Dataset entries

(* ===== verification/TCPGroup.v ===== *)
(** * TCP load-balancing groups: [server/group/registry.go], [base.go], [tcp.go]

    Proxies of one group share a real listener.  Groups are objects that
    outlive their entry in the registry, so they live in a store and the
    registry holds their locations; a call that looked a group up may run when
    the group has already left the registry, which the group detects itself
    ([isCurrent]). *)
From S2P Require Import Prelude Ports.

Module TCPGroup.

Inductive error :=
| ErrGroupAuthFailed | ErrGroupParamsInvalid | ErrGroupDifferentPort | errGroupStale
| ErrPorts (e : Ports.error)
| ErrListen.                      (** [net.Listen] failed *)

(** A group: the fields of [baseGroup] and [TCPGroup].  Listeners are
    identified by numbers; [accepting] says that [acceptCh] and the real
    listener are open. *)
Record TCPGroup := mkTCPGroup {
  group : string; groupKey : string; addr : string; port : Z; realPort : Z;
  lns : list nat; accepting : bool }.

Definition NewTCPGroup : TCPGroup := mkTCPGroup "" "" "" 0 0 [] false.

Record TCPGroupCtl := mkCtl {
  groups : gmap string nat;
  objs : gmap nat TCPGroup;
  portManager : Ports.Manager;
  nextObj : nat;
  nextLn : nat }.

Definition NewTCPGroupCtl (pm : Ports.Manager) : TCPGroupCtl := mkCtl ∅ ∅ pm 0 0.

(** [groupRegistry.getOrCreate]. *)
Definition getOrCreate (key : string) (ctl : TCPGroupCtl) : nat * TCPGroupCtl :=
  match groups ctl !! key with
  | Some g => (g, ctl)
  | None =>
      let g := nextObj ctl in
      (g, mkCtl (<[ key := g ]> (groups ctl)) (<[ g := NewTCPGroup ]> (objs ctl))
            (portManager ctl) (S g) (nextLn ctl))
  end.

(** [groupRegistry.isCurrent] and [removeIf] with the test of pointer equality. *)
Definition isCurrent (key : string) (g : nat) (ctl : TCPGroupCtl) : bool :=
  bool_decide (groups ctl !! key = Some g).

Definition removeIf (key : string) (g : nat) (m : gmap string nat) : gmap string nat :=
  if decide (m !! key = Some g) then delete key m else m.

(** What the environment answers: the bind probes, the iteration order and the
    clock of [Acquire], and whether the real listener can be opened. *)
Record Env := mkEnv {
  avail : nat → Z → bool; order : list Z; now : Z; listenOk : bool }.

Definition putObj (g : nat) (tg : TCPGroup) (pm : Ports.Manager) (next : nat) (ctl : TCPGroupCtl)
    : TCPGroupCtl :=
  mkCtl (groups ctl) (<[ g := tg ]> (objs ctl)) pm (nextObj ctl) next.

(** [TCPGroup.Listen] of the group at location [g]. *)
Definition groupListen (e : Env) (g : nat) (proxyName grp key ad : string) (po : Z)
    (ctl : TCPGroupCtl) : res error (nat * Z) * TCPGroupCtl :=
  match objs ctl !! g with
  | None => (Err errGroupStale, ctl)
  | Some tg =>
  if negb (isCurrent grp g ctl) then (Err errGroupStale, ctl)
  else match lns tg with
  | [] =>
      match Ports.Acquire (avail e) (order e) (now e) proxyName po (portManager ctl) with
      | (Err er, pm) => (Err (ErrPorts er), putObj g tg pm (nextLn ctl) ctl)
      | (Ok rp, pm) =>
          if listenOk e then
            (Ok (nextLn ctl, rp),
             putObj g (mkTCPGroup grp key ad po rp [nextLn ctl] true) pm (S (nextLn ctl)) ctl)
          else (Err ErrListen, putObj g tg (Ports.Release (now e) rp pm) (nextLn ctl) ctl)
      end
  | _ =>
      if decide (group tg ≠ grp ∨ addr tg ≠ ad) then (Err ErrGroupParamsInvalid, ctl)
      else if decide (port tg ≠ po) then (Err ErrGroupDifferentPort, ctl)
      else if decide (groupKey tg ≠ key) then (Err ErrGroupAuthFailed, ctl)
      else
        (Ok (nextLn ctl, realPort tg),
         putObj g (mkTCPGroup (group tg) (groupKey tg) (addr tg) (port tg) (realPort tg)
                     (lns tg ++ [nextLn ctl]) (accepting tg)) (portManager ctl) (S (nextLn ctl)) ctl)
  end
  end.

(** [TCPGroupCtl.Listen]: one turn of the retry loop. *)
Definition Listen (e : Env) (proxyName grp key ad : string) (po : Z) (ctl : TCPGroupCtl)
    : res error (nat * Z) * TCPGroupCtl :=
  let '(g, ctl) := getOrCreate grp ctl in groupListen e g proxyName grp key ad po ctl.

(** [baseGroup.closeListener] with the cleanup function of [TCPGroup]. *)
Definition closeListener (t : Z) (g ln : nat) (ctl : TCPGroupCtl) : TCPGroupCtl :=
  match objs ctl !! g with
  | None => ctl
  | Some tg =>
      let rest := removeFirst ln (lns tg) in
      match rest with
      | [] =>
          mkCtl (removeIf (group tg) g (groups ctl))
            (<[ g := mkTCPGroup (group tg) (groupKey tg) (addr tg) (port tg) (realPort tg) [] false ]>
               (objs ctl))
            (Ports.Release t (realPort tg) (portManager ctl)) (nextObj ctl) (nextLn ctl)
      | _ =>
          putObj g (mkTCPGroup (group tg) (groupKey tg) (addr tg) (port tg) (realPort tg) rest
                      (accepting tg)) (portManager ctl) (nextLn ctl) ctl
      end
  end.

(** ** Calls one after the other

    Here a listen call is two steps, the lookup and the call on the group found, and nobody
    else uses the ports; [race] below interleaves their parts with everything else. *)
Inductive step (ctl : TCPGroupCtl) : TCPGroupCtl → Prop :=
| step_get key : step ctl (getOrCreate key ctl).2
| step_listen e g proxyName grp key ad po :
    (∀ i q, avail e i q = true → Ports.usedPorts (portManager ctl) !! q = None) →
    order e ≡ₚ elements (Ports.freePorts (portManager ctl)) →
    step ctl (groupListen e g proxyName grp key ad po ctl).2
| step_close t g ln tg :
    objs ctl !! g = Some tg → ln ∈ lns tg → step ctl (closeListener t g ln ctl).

GOAL OF THE EXERCISE =>
Select and copy every line from the records that includes the word "string".

RESPONSE TO THIS TASK =>
  group : string; groupKey : string; addr : string; port : Z; realPort : Z;
  groups : gmap string nat;
Definition getOrCreate (key : string) (ctl : TCPGroupCtl) : nat * TCPGroupCtl :=
Definition isCurrent (key : string) (g : nat) (ctl : TCPGroupCtl) : bool :=
Definition removeIf (key : string) (g : nat) (m : gmap string nat) : gmap string nat :=
Definition groupListen (e : Env) (g : nat) (proxyName grp key ad : string) (po : Z)
Definition Listen (e : Env) (proxyName grp key ad : string) (po : Z) (ctl : TCPGroupCtl)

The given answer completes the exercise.